:: Records supplied

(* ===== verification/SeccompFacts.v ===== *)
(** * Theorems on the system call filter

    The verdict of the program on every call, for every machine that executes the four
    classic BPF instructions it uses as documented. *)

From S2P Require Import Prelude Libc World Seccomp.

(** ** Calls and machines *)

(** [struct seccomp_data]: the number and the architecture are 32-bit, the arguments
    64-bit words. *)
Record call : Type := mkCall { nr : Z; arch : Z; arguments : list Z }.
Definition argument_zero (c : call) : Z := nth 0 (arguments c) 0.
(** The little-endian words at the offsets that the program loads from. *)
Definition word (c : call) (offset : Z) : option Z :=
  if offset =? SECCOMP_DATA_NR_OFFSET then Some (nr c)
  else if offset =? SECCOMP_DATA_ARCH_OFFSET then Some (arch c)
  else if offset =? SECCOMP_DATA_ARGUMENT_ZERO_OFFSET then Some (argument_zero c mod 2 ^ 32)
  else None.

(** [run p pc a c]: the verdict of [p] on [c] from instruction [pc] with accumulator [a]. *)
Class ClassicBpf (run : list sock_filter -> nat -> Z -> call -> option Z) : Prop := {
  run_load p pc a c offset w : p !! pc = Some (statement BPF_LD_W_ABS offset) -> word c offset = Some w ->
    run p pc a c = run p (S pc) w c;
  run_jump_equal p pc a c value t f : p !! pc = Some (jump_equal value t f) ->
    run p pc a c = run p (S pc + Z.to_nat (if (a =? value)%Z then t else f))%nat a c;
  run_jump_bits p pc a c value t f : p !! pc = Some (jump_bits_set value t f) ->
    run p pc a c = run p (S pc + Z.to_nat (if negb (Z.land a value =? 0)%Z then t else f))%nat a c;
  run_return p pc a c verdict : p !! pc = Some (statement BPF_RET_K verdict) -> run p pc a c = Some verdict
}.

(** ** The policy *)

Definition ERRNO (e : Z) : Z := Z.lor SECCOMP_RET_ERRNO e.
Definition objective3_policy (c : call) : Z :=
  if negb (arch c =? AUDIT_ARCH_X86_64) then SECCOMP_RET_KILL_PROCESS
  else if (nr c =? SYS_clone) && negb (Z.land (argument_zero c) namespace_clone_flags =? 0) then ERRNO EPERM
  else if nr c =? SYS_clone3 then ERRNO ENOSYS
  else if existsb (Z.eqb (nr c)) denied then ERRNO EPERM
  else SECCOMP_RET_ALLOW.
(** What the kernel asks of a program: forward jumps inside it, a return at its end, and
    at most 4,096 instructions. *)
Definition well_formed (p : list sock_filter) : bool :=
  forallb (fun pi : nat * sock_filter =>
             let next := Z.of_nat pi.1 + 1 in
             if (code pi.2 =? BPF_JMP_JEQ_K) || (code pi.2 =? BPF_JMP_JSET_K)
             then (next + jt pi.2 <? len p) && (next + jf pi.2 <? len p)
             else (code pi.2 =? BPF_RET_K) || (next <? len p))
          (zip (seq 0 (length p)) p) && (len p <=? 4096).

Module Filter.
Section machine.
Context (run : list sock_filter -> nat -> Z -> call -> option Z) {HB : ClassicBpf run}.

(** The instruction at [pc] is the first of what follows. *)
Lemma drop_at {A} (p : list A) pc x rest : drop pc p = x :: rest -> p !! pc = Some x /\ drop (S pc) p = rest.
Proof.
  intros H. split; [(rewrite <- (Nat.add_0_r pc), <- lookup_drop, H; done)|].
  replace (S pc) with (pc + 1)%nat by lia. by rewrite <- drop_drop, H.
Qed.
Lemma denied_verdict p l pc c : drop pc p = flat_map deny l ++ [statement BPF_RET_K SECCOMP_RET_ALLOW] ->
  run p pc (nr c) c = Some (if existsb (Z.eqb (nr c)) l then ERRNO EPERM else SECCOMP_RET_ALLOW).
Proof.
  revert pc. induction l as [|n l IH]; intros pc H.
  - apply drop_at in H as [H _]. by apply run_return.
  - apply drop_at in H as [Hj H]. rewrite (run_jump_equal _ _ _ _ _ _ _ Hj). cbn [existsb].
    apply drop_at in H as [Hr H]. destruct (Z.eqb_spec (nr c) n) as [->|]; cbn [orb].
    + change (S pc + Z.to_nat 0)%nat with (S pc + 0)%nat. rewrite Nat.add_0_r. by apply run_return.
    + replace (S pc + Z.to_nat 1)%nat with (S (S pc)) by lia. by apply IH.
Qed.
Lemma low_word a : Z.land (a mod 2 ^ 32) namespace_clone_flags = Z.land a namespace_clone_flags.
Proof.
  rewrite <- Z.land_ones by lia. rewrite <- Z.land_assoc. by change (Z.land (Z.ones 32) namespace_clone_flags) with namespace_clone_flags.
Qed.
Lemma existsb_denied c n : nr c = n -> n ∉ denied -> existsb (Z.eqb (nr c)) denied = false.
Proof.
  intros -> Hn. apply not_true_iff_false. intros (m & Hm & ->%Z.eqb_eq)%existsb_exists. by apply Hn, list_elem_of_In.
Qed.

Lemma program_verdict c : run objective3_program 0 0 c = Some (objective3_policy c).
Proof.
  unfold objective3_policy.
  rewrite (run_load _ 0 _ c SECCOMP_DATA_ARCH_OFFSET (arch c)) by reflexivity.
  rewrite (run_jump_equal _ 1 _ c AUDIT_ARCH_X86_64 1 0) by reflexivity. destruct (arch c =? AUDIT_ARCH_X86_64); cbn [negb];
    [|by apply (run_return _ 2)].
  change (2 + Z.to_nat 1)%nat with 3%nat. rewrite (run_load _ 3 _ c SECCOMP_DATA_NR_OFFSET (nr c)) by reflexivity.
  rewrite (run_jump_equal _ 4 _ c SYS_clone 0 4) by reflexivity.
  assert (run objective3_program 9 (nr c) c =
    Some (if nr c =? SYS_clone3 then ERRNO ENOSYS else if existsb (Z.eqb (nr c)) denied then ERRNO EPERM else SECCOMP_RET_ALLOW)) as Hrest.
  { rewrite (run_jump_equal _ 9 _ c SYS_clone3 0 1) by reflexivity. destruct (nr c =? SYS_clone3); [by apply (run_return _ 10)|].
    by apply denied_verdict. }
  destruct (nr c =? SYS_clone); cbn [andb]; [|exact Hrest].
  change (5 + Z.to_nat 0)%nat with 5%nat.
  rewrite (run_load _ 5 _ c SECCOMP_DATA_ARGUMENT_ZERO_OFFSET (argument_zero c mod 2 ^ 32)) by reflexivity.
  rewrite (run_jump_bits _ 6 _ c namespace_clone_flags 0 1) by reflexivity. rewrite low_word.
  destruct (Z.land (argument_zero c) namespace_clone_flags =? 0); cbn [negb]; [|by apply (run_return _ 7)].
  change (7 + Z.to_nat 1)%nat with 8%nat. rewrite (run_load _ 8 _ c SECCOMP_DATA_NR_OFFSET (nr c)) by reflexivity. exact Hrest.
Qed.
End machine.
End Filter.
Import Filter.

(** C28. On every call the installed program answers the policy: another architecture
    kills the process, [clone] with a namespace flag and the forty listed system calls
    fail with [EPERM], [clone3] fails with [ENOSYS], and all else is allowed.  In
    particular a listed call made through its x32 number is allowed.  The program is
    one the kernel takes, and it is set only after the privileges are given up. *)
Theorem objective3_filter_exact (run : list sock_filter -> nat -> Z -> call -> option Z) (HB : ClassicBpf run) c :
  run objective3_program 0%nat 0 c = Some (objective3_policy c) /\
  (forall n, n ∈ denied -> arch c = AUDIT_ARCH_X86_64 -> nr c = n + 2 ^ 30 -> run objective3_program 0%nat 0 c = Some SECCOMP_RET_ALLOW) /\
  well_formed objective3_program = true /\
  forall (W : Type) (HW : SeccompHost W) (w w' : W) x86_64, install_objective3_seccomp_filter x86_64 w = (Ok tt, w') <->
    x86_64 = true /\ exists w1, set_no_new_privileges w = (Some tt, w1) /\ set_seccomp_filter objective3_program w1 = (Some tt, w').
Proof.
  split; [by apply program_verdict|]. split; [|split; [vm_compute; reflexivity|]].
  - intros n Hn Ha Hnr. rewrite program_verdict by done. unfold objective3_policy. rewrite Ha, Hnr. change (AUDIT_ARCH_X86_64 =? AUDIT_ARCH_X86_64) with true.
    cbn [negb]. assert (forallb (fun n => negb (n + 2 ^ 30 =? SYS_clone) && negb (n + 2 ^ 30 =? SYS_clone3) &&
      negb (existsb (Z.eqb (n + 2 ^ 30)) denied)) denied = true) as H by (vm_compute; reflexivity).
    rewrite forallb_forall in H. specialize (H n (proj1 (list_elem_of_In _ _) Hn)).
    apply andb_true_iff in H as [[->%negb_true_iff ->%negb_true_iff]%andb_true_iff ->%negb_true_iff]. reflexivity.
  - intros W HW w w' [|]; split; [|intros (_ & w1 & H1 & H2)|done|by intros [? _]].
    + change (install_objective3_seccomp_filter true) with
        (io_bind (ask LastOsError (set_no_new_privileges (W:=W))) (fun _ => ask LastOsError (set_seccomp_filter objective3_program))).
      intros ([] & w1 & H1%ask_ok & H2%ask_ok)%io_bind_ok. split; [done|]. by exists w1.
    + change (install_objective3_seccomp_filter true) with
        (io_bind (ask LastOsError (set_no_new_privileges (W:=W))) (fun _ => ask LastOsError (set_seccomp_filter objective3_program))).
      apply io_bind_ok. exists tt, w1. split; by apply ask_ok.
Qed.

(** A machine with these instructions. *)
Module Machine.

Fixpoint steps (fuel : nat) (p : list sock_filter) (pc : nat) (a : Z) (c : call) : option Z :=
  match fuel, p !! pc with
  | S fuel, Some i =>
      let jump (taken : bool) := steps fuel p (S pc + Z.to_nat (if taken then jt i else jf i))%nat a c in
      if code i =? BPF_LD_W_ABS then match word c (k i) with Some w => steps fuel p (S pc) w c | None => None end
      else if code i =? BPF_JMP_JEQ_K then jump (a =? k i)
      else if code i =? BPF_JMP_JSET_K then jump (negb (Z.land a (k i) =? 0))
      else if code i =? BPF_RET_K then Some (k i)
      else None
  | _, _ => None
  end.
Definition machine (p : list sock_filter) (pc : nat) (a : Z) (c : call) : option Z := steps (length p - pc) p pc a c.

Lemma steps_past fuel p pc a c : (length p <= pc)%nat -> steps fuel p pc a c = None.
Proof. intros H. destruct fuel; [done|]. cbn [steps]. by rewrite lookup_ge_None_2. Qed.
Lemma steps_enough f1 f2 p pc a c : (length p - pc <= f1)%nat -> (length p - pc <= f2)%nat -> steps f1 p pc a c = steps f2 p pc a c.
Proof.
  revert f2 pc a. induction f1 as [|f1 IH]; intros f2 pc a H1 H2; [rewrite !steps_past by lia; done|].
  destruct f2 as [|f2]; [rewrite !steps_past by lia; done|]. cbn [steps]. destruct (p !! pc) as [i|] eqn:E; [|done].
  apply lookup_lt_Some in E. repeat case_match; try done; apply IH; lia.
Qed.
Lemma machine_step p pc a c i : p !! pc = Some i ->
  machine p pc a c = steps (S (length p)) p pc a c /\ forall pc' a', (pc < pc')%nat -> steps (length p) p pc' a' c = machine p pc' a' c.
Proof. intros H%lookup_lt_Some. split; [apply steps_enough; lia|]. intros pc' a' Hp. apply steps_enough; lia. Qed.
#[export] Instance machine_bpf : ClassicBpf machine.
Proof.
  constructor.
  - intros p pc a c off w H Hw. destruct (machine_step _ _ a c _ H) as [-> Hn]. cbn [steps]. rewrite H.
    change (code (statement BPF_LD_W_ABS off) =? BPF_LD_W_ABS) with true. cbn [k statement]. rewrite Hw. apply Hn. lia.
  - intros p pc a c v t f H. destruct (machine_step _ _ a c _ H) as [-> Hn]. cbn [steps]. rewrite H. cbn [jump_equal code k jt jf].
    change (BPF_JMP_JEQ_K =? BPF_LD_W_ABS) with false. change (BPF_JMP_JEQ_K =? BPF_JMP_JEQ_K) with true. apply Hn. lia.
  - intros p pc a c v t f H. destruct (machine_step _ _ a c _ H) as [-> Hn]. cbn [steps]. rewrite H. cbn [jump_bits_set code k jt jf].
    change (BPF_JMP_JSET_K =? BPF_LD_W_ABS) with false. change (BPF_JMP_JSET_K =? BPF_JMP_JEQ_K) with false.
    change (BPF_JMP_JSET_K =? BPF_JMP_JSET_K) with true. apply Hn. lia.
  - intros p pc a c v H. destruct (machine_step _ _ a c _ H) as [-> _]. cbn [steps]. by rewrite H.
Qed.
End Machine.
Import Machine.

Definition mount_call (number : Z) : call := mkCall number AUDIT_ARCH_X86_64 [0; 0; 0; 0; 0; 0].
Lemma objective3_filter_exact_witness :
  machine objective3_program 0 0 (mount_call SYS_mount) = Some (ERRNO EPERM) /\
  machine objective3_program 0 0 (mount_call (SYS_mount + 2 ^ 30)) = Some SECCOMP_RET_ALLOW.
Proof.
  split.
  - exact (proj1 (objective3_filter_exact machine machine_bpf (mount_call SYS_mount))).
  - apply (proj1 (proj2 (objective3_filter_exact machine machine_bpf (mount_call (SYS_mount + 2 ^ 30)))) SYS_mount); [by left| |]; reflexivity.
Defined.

::::

**What to work on:** Looking back over the data above, restate word for word the lines that begin at the line with "run p pc a c = run p (S pc) w c;" and end at the line with "run_jump_bits p pc", inclusive.

**Answer to this task:**
    run p pc a c = run p (S pc) w c;
  run_jump_equal p pc a c value t f : p !! pc = Some (jump_equal value t f) ->
    run p pc a c = run p (S pc + Z.to_nat (if (a =? value)%Z then t else f))%nat a c;
  run_jump_bits p pc a c value t f : p !! pc = Some (jump_bits_set value t f) ->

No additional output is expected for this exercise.